------ GIVEN RECORDS

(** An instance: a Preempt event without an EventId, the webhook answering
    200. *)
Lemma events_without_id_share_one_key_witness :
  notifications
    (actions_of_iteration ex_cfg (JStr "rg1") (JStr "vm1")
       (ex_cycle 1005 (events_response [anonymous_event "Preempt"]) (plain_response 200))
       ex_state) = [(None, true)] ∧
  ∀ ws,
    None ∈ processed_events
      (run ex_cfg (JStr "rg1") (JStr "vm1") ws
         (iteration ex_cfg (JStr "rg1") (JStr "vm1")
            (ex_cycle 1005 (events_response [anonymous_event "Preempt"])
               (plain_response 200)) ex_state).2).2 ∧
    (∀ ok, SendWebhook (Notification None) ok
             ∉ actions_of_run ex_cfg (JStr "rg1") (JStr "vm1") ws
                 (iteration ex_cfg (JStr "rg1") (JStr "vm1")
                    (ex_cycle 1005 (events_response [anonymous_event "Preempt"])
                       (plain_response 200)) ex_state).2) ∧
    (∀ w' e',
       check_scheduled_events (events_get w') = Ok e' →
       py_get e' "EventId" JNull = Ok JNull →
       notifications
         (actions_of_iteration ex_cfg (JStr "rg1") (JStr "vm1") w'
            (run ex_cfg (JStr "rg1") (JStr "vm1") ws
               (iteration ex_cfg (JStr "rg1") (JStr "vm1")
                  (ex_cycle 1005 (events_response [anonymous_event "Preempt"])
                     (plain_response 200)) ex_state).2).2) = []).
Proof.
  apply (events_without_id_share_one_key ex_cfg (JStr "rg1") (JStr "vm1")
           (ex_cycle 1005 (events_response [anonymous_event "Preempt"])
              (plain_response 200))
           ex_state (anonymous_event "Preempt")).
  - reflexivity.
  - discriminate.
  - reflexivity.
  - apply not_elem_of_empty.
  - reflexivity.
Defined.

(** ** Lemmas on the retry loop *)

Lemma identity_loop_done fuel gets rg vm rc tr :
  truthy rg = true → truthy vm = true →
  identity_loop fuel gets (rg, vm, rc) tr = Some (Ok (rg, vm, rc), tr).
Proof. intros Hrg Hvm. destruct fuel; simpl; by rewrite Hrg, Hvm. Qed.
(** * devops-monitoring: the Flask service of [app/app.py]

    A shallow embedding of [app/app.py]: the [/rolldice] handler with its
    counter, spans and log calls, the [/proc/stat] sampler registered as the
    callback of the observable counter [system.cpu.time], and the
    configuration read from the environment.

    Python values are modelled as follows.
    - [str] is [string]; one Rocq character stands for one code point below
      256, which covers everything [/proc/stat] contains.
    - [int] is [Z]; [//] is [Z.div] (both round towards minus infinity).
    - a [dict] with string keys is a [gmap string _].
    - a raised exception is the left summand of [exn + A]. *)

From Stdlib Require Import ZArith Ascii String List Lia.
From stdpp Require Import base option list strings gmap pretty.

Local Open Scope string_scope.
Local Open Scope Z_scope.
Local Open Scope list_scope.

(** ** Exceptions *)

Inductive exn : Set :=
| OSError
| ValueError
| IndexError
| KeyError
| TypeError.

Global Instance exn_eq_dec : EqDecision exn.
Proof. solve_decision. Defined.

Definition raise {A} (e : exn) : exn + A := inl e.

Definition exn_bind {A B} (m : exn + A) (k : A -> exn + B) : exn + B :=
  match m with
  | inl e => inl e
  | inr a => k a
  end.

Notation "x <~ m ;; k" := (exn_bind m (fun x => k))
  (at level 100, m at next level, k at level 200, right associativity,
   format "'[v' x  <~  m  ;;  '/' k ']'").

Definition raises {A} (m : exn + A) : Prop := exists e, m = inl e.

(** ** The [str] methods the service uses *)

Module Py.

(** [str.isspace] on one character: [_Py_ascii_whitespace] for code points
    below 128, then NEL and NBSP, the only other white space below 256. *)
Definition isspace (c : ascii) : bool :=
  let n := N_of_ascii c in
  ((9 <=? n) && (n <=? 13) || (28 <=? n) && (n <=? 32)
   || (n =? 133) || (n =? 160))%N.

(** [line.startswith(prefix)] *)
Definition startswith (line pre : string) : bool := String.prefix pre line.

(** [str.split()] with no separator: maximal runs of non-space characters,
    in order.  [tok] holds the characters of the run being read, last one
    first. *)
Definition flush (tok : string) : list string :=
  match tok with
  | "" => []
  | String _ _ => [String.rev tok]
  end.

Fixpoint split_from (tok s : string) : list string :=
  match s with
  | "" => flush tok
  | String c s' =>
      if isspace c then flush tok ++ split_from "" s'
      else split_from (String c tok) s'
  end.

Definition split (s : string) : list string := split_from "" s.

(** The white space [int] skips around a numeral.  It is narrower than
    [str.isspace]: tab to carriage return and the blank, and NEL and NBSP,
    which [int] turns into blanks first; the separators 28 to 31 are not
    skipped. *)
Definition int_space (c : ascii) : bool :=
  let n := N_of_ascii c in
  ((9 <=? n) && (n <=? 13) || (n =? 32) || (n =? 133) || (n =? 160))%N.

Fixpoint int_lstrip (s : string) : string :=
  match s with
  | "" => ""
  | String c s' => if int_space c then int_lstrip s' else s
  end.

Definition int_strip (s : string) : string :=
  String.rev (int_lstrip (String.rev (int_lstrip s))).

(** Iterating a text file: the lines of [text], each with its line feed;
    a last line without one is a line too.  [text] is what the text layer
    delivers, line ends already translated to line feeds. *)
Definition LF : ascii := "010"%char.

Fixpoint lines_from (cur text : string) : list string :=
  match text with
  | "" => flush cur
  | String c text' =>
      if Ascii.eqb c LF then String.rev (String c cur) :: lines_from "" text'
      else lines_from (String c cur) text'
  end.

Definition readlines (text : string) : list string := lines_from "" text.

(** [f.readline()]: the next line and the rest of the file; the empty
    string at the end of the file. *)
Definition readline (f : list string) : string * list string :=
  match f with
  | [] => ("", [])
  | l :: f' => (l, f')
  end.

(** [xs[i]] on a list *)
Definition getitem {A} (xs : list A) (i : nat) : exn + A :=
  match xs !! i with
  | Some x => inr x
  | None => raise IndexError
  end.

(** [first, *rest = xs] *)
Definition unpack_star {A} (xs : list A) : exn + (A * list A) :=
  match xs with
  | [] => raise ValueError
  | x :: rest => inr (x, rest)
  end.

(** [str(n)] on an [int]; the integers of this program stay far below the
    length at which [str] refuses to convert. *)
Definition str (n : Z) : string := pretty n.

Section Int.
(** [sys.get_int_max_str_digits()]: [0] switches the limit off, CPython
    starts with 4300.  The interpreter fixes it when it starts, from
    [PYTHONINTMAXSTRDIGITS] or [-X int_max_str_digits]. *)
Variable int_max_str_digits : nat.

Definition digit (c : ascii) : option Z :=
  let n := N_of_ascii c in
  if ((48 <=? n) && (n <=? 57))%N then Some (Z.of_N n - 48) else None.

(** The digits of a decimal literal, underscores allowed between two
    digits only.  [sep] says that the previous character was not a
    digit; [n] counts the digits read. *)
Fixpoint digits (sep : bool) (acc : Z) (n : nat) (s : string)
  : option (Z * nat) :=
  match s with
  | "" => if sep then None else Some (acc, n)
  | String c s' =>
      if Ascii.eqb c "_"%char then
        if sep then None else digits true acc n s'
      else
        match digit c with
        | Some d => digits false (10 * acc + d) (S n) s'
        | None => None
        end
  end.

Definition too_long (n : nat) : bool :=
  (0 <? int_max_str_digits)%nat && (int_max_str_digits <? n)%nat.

------------

Looking at the entries above, find how many lines include the word "Some" and write that number alone.

5